My own personal testing shows that setTimeout doesn’t place your back on the event stack immediately

Live Example

It has an arbitary minimal time delay before it gets called again

var s = new Date(),
    count = 10000,
    cb = after(count, function() {
        console.log(new Date() - s);    
    });

doo(count, function() {
    test(10, undefined, cb);
});
  • Running 10000 of these in parallel counting to 10 takes 500ms.
  • Running 100 counting to 10 takes 60ms.
  • Running 1 counting to 10 takes 40ms.
  • Running 1 counting to 100 takes 400ms.

Cleary it seems that each individual setTimeout has to wait at least 4ms to be called again. But that’s the bottle neck. The individual delay on setTimeout.

If you schedule a 100 or more of these in parallel then it will just work.

How do we optimise this?

var s = new Date(),
    count = 100,
    cb = after(count, function() {
        console.log(new Date() - s);    
    }),
    array = [];

doo(count, function() {
    test(10, array, cb);
});

Set up 100 running in parallel on the same array. This will avoid the main bottleneck which is the setTimeout delay.
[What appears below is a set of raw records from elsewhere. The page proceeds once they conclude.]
Definition apart (B B' : Z * Z) : Prop := B.1 + 4096 * B.2 <= B'.1 \/ B'.1 + 4096 * B'.2 <= B.1.

(** [L] are the messages in the hands of the kernel: pool messages occupy slots
    marked in use, and the page blocks of all messages are held and disjoint. *)
Record KInv (k : kstate S) (L : gset Z) : Prop := {
  ki_pm : pa_ok (kpm k);
  ki_pool : forall a, a ∈ L -> in_pool a ->
    exists idx, 0 <= idx < KMSG_POOL_SIZE /\ a = pool_kmsg idx /\ in_use k !!! idx = true;
  ki_size : forall a, a ∈ L -> 0 <= ikm_size (kmsgs k !!! a) <= MACH_MSG_SIZE_MAX;
  ki_block : forall a B, a ∈ L -> B ∈ owned k a -> block_ok (kpm k) B;
  ki_apart : forall a b i j B B', a ∈ L -> b ∈ L -> owned k a !! i = Some B -> owned k b !! j = Some B' ->
    (a, i) ≠ (b, j) -> apart B B'
}.

Lemma pages_for_bounds size :
  0 <= size <= MACH_MSG_SIZE_MAX ->
  0 < pages_for size <= 258 /\ SIZEOF_KMSG + size + SIZEOF_AUDIT_TRAILER <= 4096 * pages_for size.
Proof.
  unfold pages_for, SIZEOF_KMSG, SIZEOF_AUDIT_TRAILER, MACH_MSG_SIZE_MAX. intros Hs.
  set (n := 384 + size + 20 + 4095).
  pose proof (Z.div_mod n 4096). pose proof (Z.mod_pos_bound n 4096). unfold n in *. lia.
Qed.

Lemma fresh_kmsg_lookup a size k x :
  kmsgs (fresh_kmsg a size k) !!! x =
    if decide (x = a) then (cleared (ikm_data (kmsgs k !!! a))) <| ikm_size := size |> else kmsgs k !!! x.
Proof.
  unfold fresh_kmsg. cbn. case_decide; subst; [by rewrite lookup_total_insert_eq|].
  by rewrite lookup_total_insert_ne.
Qed.

Lemma owned_same k k' a :
  ikm_size (kmsgs k' !!! a) = ikm_size (kmsgs k !!! a) ->
  ikm_ool_regions (kmsgs k' !!! a) = ikm_ool_regions (kmsgs k !!! a) -> owned k' a = owned k a.
Proof. unfold owned, ool_pages, own_pages. by intros -> ->. Qed.

Lemma pool_in_range idx : 0 <= idx < KMSG_POOL_SIZE -> pool_start <= pool_kmsg idx < pool_end.
Proof. unfold pool_kmsg, pool_end, SIZEOF_POOL_ENTRY, SIZEOF_KMSG, KMSG_INLINE_MAX. nia. Qed.

Lemma block_ok_mono p p' B :
  (forall x, 0 < pa_refs p x -> 0 < pa_refs p' x) -> block_ok p B -> block_ok p' B.
Proof. intros Hr []. constructor; auto. Qed.

(** A block of pages nobody held is apart from every held block. *)
Lemma fresh_apart p B b n :
  block_ok p B -> 0 < n -> (forall x, b <= x < b + n -> pa_refs p x = 0) ->
  apart (b * 4096 + g_hhdm_base, n) B.
Proof.
  intros [Ha Hl Hp Hh Hr] Hn Hf. unfold apart. cbn.
  destruct (decide (b * 4096 + g_hhdm_base + 4096 * n <= B.1)); [auto|].
  destruct (decide (B.1 + 4096 * B.2 <= b * 4096 + g_hhdm_base)); [auto|]. exfalso.
  set (x := Z.max B.1 (b * 4096 + g_hhdm_base)).
  assert (Hx : B.1 <= x < B.1 + 4096 * B.2) by lia. specialize (Hr x Hx).
  rewrite Hf in Hr; [lia|].
  split; [apply Z.div_le_lower_bound; lia|apply Z.div_lt_upper_bound; lia].
Qed.

Lemma apart_sym B B' : apart B B' -> apart B' B.
Proof. unfold apart. tauto. Qed.

(** Adding a cleared message [a] at which nothing was live. *)
Lemma add_kmsg k k' L a :
  KInv k L -> a ∉ L -> pa_ok (kpm k') -> (forall x, 0 < pa_refs (kpm k) x -> 0 < pa_refs (kpm k') x) ->
  (forall b, b ∈ L -> kmsgs k' !!! b = kmsgs k !!! b) ->
  (forall idx, in_use k !!! idx = true -> in_use k' !!! idx = true) ->
  (in_pool a -> exists idx, 0 <= idx < KMSG_POOL_SIZE /\ a = pool_kmsg idx /\ in_use k' !!! idx = true) ->
  0 <= ikm_size (kmsgs k' !!! a) <= MACH_MSG_SIZE_MAX -> ikm_ool_regions (kmsgs k' !!! a) = [] ->
  (forall B, B ∈ own_pages k' a -> block_ok (kpm k') B /\
     forall b B', b ∈ L -> B' ∈ owned k b -> apart B B') ->
  KInv k' ({[ a ]} ∪ L).
Proof.
  intros HI Ha Hp Hr Hk Hu Hpool Hsz Hool Hown.
  assert (Hoa : owned k' a = own_pages k' a) by (unfold owned, ool_pages; by rewrite Hool).
  assert (Hob : forall b, b ∈ L -> owned k' b = owned k b).
  { intros b Hb. by apply owned_same; rewrite Hk. }
  constructor.
  - done.
  - intros b [->%elem_of_singleton|Hb]%elem_of_union Hin; [auto|].
    destruct (ki_pool _ _ HI b Hb Hin) as (idx & ? & ? & ?). eauto.
  - intros b [->%elem_of_singleton|Hb]%elem_of_union; [done|]. rewrite Hk by done. by apply (ki_size _ _ HI).
  - intros b B [->%elem_of_singleton|Hb]%elem_of_union HB.
    + rewrite Hoa in HB. by apply Hown.
    + rewrite Hob in HB by done. apply (block_ok_mono (kpm k)); [done|]. by apply (ki_block _ _ HI b).
  - intros b c i j B B' [->%elem_of_singleton|Hb]%elem_of_union [->%elem_of_singleton|Hc]%elem_of_union HB HB' Hne.
    + rewrite Hoa in HB, HB'. unfold own_pages in HB, HB'. exfalso. apply Hne.
      destruct (pool_start <=? a); [done|]. apply list_lookup_singleton_Some in HB as [-> _], HB' as [-> _]. done.
    + rewrite Hoa in HB. rewrite Hob in HB' by done. apply list_elem_of_lookup_2 in HB, HB'.
      by apply (Hown B HB) with c.
    + rewrite Hoa in HB'. rewrite Hob in HB by done. apply list_elem_of_lookup_2 in HB, HB'.
      apply apart_sym. by apply (Hown B' HB') with b.
    + rewrite Hob in HB, HB' by done. by apply (ki_apart _ _ HI b c i j).
Qed.

Lemma pool_alloc_inv k L idx n :
  KInv k L -> 0 <= idx < KMSG_POOL_SIZE -> in_use k !!! idx = false ->
  let k' := fresh_kmsg (pool_kmsg idx) KMSG_INLINE_MAX (k <| s_kmsg_next := n |> <| in_use ::= <[idx := true]> |>) in
  (pool_kmsg idx ∉ L) /\ KInv k' ({[ pool_kmsg idx ]} ∪ L).
Proof.
  intros HI Hidx Hfree k'. pose proof (pool_in_range idx Hidx) as Hr.
  assert (Hn : pool_kmsg idx ∉ L).
  { intros Hin. destruct (ki_pool _ _ HI _ Hin) as (idx' & _ & E & Hu); [unfold in_pool; lia|].
    pose proof (pool_index idx) as E1. rewrite E, pool_index in E1. congruence. }
  assert (Hl : kmsgs k' !!! pool_kmsg idx = (cleared (ikm_data (kmsgs k !!! pool_kmsg idx))) <| ikm_size := KMSG_INLINE_MAX |>).
  { unfold k'. rewrite fresh_kmsg_lookup, decide_True by done. done. }
  split; [done|]. apply (add_kmsg k); try done.
  - apply (ki_pm _ _ HI).
  - intros b Hb. unfold k'. rewrite fresh_kmsg_lookup, decide_False; [done|]. by intros ->.
  - intros i Hi. cbn. destruct (decide (i = idx)) as [->|]; [by rewrite lookup_total_insert_eq|].
    by rewrite lookup_total_insert_ne.
  - intros _. exists idx. split; [done|]. split; [done|]. cbn. by rewrite lookup_total_insert_eq.
  - rewrite Hl. done.
  - rewrite Hl. done.
  - intros B. unfold own_pages. destruct (Z.leb_spec pool_start (pool_kmsg idx)); [set_solver|lia].
Qed.

Lemma pages_alloc_inv k L size p b :
  KInv k L -> 0 <= size <= MACH_MSG_SIZE_MAX -> pa_ok p ->
  (forall x, 0 < pa_refs (kpm k) x -> pa_refs p x = pa_refs (kpm k) x) ->
  0 < b -> b + pages_for size <= 2 ^ 32 ->
  (forall x, b <= x < b + pages_for size -> pa_refs (kpm k) x = 0 /\ pa_refs p x = 1) ->
  let a := b * 4096 + g_hhdm_base in
  let k' := fresh_kmsg a size (k <| kpm := p |>) in
  (a ∉ L) /\ KInv k' ({[ a ]} ∪ L).
Proof.
  intros HI Hs Hp Hr Hb0 Hb1 Hf a k'. destruct hhdm_ok as (Hh0 & Hh1 & Hh2).
  destruct (pages_for_bounds size Hs) as [Hpf _].
  assert (Hout : (pool_start <=? a) = false) by (unfold a; lia).
  assert (Hn : a ∉ L).
  { intros Hin. assert (HB : (a, pages_for (ikm_size (kmsgs k !!! a))) ∈ owned k a).
    { unfold owned, own_pages. rewrite Hout. set_solver. }
    pose proof (ki_block _ _ HI a _ Hin HB) as Hok.
    pose proof (pages_for_bounds _ (ki_size _ _ HI a Hin)) as [Hq _].
    destruct (fresh_apart (kpm k) _ b (pages_for size) Hok) as [E|E]; [lia|by intros; apply Hf|..];
      cbn [fst snd] in E; fold a in E; lia. }
  assert (Hl : kmsgs k' !!! a = (cleared (ikm_data (kmsgs k !!! a))) <| ikm_size := size |>).
  { unfold k'. rewrite fresh_kmsg_lookup, decide_True by done. done. }
  split; [done|]. apply (add_kmsg k); try done.
  - intros x Hx. cbn. by rewrite Hr.
  - intros c Hc. unfold k'. rewrite fresh_kmsg_lookup, decide_False; [done|]. by intros ->.
  - unfold in_pool. lia.
  - by rewrite Hl.
  - by rewrite Hl.
  - intros B. unfold own_pages. rewrite Hout, Hl. cbn [ikm_size fupd ipc_kmsg_eta].
    intros ->%list_elem_of_singleton. split.
    + constructor; cbn; try (unfold a; lia).
      * apply Z.divide_add_r; [by exists b|done].
      * intros x Hx. destruct (Hf ((x - g_hhdm_base) / 4096)) as [_ ->]; [|lia]. unfold a in Hx.
        split; [apply Z.div_le_lower_bound; lia|apply Z.div_lt_upper_bound; lia].
    + intros c B' Hc HB'. apply (fresh_apart (kpm k)); [by eapply (ki_block _ _ HI)|lia|].
      intros x Hx. by apply Hf.
Qed.
(** ** Names *)

Lemma ipc_name_make_eq g i : 0 <= i < 64 -> ipc_name_make g i = (g mod 1024) * 64 + i.
Proof.
  intros Hi. unfold ipc_name_make. change 0x3FF with (Z.ones 10). change 0x3F with (Z.ones 6).
  rewrite !Z.land_ones by lia. rewrite lor_shiftl_add; [|lia|apply Z.mod_pos_bound; lia].
  rewrite (Z.mod_small i) by done. done.
Qed.

Lemma ipc_name_index_make g i : 0 <= i < 64 -> ipc_name_index (ipc_name_make g i) = i.
Proof.
  intros Hi. rewrite ipc_name_make_eq by done. unfold ipc_name_index. change 0x3F with (Z.ones 6).
  rewrite Z.land_ones by lia. change (2 ^ 6) with 64. rewrite Z.add_comm, Z.mod_add by lia.
  by apply Z.mod_small.
Qed.

Lemma ipc_name_gen_make g i : 0 <= g < 256 -> 0 <= i < 64 -> ipc_name_gen (ipc_name_make g i) = g.
Proof.
  intros Hg Hi. rewrite ipc_name_make_eq by done. unfold ipc_name_gen. change 0x3FF with (Z.ones 10).
  rewrite Z.land_ones, Z.shiftr_div_pow2 by lia. rewrite (Z.mod_small g) by lia.
  rewrite Z.div_add_l by lia. rewrite (Z.div_small i) by lia. rewrite Z.add_0_r. apply Z.mod_small. lia.
Qed.

Lemma ipc_name_make_nonzero g i : 0 < i < 64 -> ipc_name_make g i ≠ 0.
Proof. intros Hi. rewrite ipc_name_make_eq by lia. pose proof (Z.mod_pos_bound g 1024). lia. Qed.

Lemma ipc_name_index_range name : 0 <= ipc_name_index name < 64.
Proof.
  unfold ipc_name_index. change 0x3F with (Z.ones 6). rewrite Z.land_ones by lia.
  apply Z.mod_pos_bound. lia.
Qed.

(** ** Entries *)

Lemma entry_set sp idx f j :
  length (is_table sp) = 64%nat -> 0 <= idx < 64 -> 0 <= j ->
  entry (set_entry idx f sp) j = if decide (j = idx) then f (entry sp idx) else entry sp j.
Proof.
  intros Hl Hi Hj. unfold entry, set_entry. cbn. case_decide as Hd.
  - subst. rewrite list_lookup_total_insert_eq; [done|]. rewrite Hl. lia.
  - rewrite list_lookup_total_insert_ne; [done|]. lia.
Qed.

Lemma entry_same_table sp sp' j : is_table sp' = is_table sp -> entry sp' j = entry sp j.
Proof. unfold entry. by intros ->. Qed.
The above completes in 2ms.

var s = new Date(),
    count = 1000,
    cb = after(count, function() {
        console.log(new Date() - s);    
    }),
    array = [];

doo(count, function() {
    test(1000, array, cb);
});

Completes in 7 milliseconds

var s = new Date(),
    count = 1000,
    cb = after(1, function() {
        console.log(new Date() - s);    
    }),
    array = [];

doo(count, function() {
    test(1000000, array, cb);
});

Running a 1000 jobs in parallel is roughly optimum. But you will start hitting bottlenecks. Counting to 1 million still takes 4500ms.